Trata-se da "razão instrumental" que se dirige à dominação da natureza, do meio social e dos homens (pela ação política), mas também de uma razão explicativa do natural, do social e do humano: do conhecimento que se eleva ao entendimento. Disso também advém o conhecimento que pode se opor à religião, no que Weber denomina de "esfera intelectual":

Devemos notar, porém, que a tensão, autoconsciente, da religião é a maior, e mais fundamentada em princípios, quando a religião enfrenta a esfera do conhecimento intelectual [...] A religião, portanto, considera a pesquisa exclusivamente empírica, inclusive a da Ciência Natural, como mais conciliável com os interesses religiosos do que a filosofia [...] A tensão entre a religião e o conhecimento intelectual destaca-se com clareza sempre que o conhecimento racional, empírico, funcionou coerentemente através do desencantamento do mundo e sua transformação num mecanismo causal (Weber, 1979, pp. 400-401).
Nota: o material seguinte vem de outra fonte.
(* ===== verification/Supervisor.v ===== *)
(** * The supervisor of a command

    [command_supervisor.py], the process between the runner and a command: its arguments,
    what it runs, and how it ends when the command has. The system calls that tie its life
    to its parent are steps that may fail; what the command comes to is an argument. *)

From S2P Require Import Prelude PyStr Decimals Models JsonText RunnerTypes Redaction Registry Process.

Open Scope Z_scope.

Definition LAUNCH_FAILURE : Z := 127.

(** ** [int] of a string

    White space around, a sign, digits with single underscores between them. What [int]
    makes of a string that is not ASCII is an argument. *)

Fixpoint digit_groups (s : str) (after_digit : bool) : option str :=
  match s with
  | [] => if after_digit then Some [] else None
  | c :: s' =>
      if is_digit c then cons c <$> digit_groups s' true
      else if (c =? 95)%N && after_digit then digit_groups s' false
      else None
  end.

Definition ascii_int (s : str) : res Z :=
  let '(negative, digits) :=
    match strip s with
    | c :: rest => if (c =? 45)%N then (true, rest) else if (c =? 43)%N then (false, rest) else (false, c :: rest)
    | [] => (false, [])
    end in
  match digit_groups digits false with
  | Some ds => int_of negative ds
  | None => Err ValueError
  end.

(** ** Signals *)

(** How a process ends. *)
Inductive ending :=
| Exits (code : Z)
| Signalled (signal : Z).

(** [Popen.returncode] *)
Definition returncode (e : ending) : Z := match e with Exits code => code | Signalled signal => - signal end.

(** The members of [signal.Signals] on Linux. *)
Definition signals : list Z := seqZ 1 31 ++ [34; 64].

(** [signal.signal(number, SIG_DFL)]: the two signals whose action is fixed are refused. *)
Definition set_default (signal : Z) : res unit := raise_if ((signal =? 9) || (signal =? 19)) OSError.

(** An exception that nothing catches ends the interpreter with this code. *)
Definition UNCAUGHT : Z := 1.

Section Supervisor.
Context (int_other : str -> res Z).
(** What starting and waiting for the command comes to; [None] if it cannot be started. *)
Context (spawn : list str -> option ending).
(** Whether [prctl] works, and the parent the process then has. *)
Context (prctl_works : bool) (parent : Z).

Definition int_of_text (s : str) : res Z := if isascii s then ascii_int s else int_other s.

(** [None] is a [SupervisorArgumentsError]. *)
Definition _arguments (arguments : list str) : option (Z * list str) :=
  match arguments with
  | first :: target :: rest =>
      match int_of_text first with
      | Ok parent_pid =>
          if (parent_pid <=? 0) || bool_decide (target = []) then None else Some (parent_pid, target :: rest)
      | Err _ => None
      end
  | _ => None
  end.

(** [_run_target]: the end of the command becomes the end of the supervisor. A signal is
    sent to itself once its action is the default one, which is to terminate. *)
Definition _run_target (target : list str) : ending :=
  match spawn target with
  | None => Exits LAUNCH_FAILURE
  | Some e =>
      let code := returncode e in
      if 0 <=? code then Exits code
      else if bool_decide (- code ∈ signals) then
        match set_default (- code) with
        | Ok _ => Signalled (- code)
        | Err _ => Exits UNCAUGHT
        end
      else Exits UNCAUGHT
  end.

(** [_arm_parent_death]: [None] when it returns. An orphan kills its own group. *)
Definition _arm_parent_death (expected_parent_pid : Z) : option ending :=
  if negb prctl_works then Some (Exits LAUNCH_FAILURE)
  else if parent =? expected_parent_pid then None
  else Some (Signalled 9).

Definition main (arguments : list str) : ending :=
  match _arguments arguments with
  | None => Exits LAUNCH_FAILURE
  | Some (parent_pid, target) =>
      match _arm_parent_death parent_pid with
      | Some e => e
      | None => _run_target target
      end
  end.

(** ** What the runner sees *)

(** A number has at most as many digits as it has bits. *)
Lemma double_digits d :
  (Decimal.nb_digits (Decimal.Little.double d) <= S (Decimal.nb_digits d))%nat
  /\ (Decimal.nb_digits (Decimal.Little.succ_double d) <= S (Decimal.nb_digits d))%nat.
Proof. induction d; cbn in *; lia. Qed.

Lemma little_digits p : (Decimal.nb_digits (Pos.to_little_uint p) <= Pos.size_nat p)%nat.
Proof.
  induction p as [p IH|p IH|]; cbn [Pos.to_little_uint Pos.size_nat]; [| |done].
  - pose proof (double_digits (Pos.to_little_uint p)). lia.
  - pose proof (double_digits (Pos.to_little_uint p)). lia.
Qed.

Lemma length_uint_str d : length (uint_str d) = Decimal.nb_digits d.
Proof. induction d; cbn; congruence. Qed.

Lemma size_mono p q : (p <= q)%positive -> (Pos.size_nat p <= Pos.size_nat q)%nat.
Proof.
  revert q. induction p as [p IH|p IH|]; intros [q|q|] H; cbn [Pos.size_nat]; try lia; apply le_n_S, IH; lia.
Qed.

(** Process ids are at most 2^22 on Linux. *)
Lemma pid_digits n : 0 < n <= 4194304 -> (length (str_of_Z n) <= 4300)%nat.
Proof.
  intros [H1 H2]. destruct n as [|p|p]; [done| |done]. unfold str_of_Z. rewrite length_uint_str.
  cbn [Z.to_N N.to_uint]. unfold Pos.to_uint. rewrite DecimalFacts.nb_digits_rev.
  pose proof (little_digits p). pose proof (size_mono p 4194304 ltac:(lia)) as Hs. cbn [Pos.size_nat] in Hs. lia.
Qed.

Lemma digit_groups_digits s : forallb is_digit s = true -> forall b, (s = [] -> b = true) -> digit_groups s b = Some s.
Proof.
  induction s as [|c s IH]; intros H b Hb; cbn [digit_groups]; [by rewrite Hb|].
  apply andb_true_iff in H as [-> H]. by rewrite IH.
Qed.

Lemma lstrip_digit c s : is_digit c = true -> lstrip (c :: s) = c :: s.
Proof.
  intros H. cbn [lstrip]. assert (is_space c = false) as ->; [|done].
  unfold is_digit in H. apply andb_true_iff in H as [H1%N.leb_le H2%N.leb_le]. unfold is_space.
  repeat (apply orb_false_iff; split); try (apply andb_false_iff; rewrite !N.leb_gt; lia); apply N.eqb_neq; lia.
Qed.

Lemma strip_digits s : s <> [] -> forallb is_digit s = true -> strip s = s.
Proof.
  intros Hne H. unfold strip. destruct s as [|c s]; [done|]. pose proof H as [Hc _]%andb_true_iff.
  rewrite lstrip_digit by done. destruct (reverse (c :: s)) as [|d r] eqn:E.
  - apply (f_equal reverse) in E. by rewrite reverse_involutive in E.
  - rewrite lstrip_digit; [by rewrite <-E, reverse_involutive|].
    rewrite forallb_forall in H. apply H, list_elem_of_In. apply elem_of_reverse. rewrite E. by left.
Qed.

(** The process id of the runner is read back. *)
Lemma int_of_text_pid n : 0 < n -> (length (str_of_Z n) <= 4300)%nat -> int_of_text (str_of_Z n) = Ok n.
Proof.
  intros Hn Hl. destruct n as [|n|n]; [done| |done]. unfold str_of_Z in *.
  set (s := uint_str (N.to_uint (Z.to_N (Z.pos n)))) in *.
  assert (forallb is_digit s = true) as Hd by apply uint_str_digits.
  assert (s <> []) as Hne by apply uint_nonempty.
  assert (isascii s = true) as Ha.
  { apply forallb_forall. intros c Hc. rewrite forallb_forall in Hd. specialize (Hd c Hc). unfold is_digit in Hd.
    apply andb_true_iff in Hd as [_ H%N.leb_le]. apply N.leb_le. lia. }
  unfold int_of_text, ascii_int. rewrite Ha, strip_digits by done. destruct s as [|c r] eqn:E; [done|].
  pose proof Hd as [Hc _]%andb_true_iff. unfold is_digit in Hc. apply andb_true_iff in Hc as [H1%N.leb_le H2%N.leb_le].
  destruct (N.eqb_spec c 45); [lia|]. destruct (N.eqb_spec c 43); [lia|].
  rewrite digit_groups_digits by done. unfold int_of, MAX_STR_DIGITS.
  destruct (Nat.ltb_spec 4300 (length (c :: r))); [lia|]. rewrite <-E. subst s. by rewrite digits_value_N.
Qed.
End Supervisor.

(** How the command ended can be passed on: an exit code, or a signal that is known and
    whose action can be the default one. *)
Definition passed_on (e : ending) : bool :=
  match e with
  | Exits _ => true
  | Signalled signal => bool_decide (signal ∈ signals) && negb ((signal =? 9) || (signal =? 19))
  end.

Definition possible (e : ending) : Prop := match e with Exits code => 0 <= code | Signalled signal => 0 < signal end.

Section Launched.
Context (_HOME : str) (int_other : str -> res Z) (spawn : list str -> option ending).
Context (sys_executable _SUPERVISOR_PATH : str) (pid : Z) (environ : gmap str str).
(** An exit code is not negative, and the number of a signal is positive. *)
Context (Hspawn : forall target e, spawn target = Some e -> possible e).

Lemma run_target_ends target :
  _run_target spawn target
  = match spawn target with None => Exits LAUNCH_FAILURE | Some e => if passed_on e then e else Exits UNCAUGHT end.
Proof.
  unfold _run_target. destruct (spawn target) as [[code|signal]|] eqn:E; [| |done]; cbn [returncode passed_on].
  - apply Hspawn in E. by rewrite (proj2 (Z.leb_le _ _) E).
  - apply Hspawn in E. cbn [possible] in E. rewrite Z.opp_involutive, (proj2 (Z.leb_gt _ _)) by lia.
    destruct (bool_decide (signal ∈ signals)); [|done]. unfold set_default, raise_if. cbn [andb]. by destruct (_ || _).
Qed.

(** C17. Started the way the runner starts it, with its parent still there and [prctl]
    working, the supervisor runs exactly the executable of the registry with its fixed arguments and then the given
    ones, and ends as the command ends: with its exit code, or of its signal. Only when the
    signal is unknown, or one whose action cannot be set, is the end another, and a failure
    all the same. *)
Theorem supervisor_transparent name arguments :
  0 < pid <= 4194304 ->
  let c := COMMAND_SPECS _HOME name in
  main int_other spawn true pid (drop 2 (argv (launch_of sys_executable _SUPERVISOR_PATH pid environ c arguments)))
  = match spawn (executable c :: base_argv c ++ arguments) with
    | None => Exits LAUNCH_FAILURE
    | Some e => if passed_on e then e else Exits UNCAUGHT
    end.
Proof.
  intros Hpid c. rewrite <-run_target_ends. unfold launch_of, main. cbn [argv drop app _arguments].
  rewrite int_of_text_pid by (by apply pid_digits || lia).
  rewrite (proj2 (Z.leb_gt _ _)), bool_decide_eq_false_2 by (lia || by destruct name).
  unfold _arm_parent_death. cbn [orb negb]. by rewrite Z.eqb_refl.
Qed.
End Launched.

(** A command that answers. *)
Definition answering (target : list str) : option ending := Some (Exits 0).

Lemma supervisor_transparent_witness :
  main (fun _ => Err ValueError) answering true 4242
    (drop 2 (argv (launch_of (lit "/usr/bin/python3") (lit "/app/command_supervisor.py") 4242 ∅
      (COMMAND_SPECS (lit "/root") VERCMP) [lit "1.0"; lit "1.1"]))) = Exits 0.
Proof.
  rewrite (supervisor_transparent (lit "/root") (fun _ => Err ValueError) answering
    (lit "/usr/bin/python3") (lit "/app/command_supervisor.py") 4242 ∅); [done | by intros ? ? [= <-] | lia].
Defined.

(** The target killed by SIGKILL: setting the default action of that signal is refused, the
    exception is not caught, and the runner sees the exit code 1 instead of the signal. *)
Lemma killed_is_exit_1 : _run_target (fun _ => Some (Signalled 9)) [lit "/usr/bin/true"] = Exits 1.
Proof. reflexivity. Qed.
Está aí destacada a tensão intelectual.É óbvio que Weber se refere à intelectualização crescente, inclusive quanto à organização, disposição e apresentação dos argumentos religiosos. Pois a religião também faria uso da lógica formal como instrumental explicativo coerente de seus argumentos (o que aumentaria o poder explicativo e de convencimento):

Quanto mais a religião se tornou livresca e doutrinária, tanto mais literária tornou-se e mais eficiente foi no estímulo ao pensamento leigo racional, livre do controle sacerdotal. Dos pensadores leigos, porém, saíram os profetas, que eram hostis aos sacerdotes; bem como os místicos, que buscavam a salvação independentemente deles e dos sectários; e, finalmente, os céticos e filósofos, que eram hostis à fé [...] Não há, absolutamente, nenhuma religião "coerente", funcionando como uma força vital que não é compelida, em algum ponto, a exigir o credo non quod, sed quia absurdum — o "sacrifício do intelecto" [...] A religião redentora defende-se do ataque do intelecto auto-suficiente (Weber, 1979, pp. 402-403).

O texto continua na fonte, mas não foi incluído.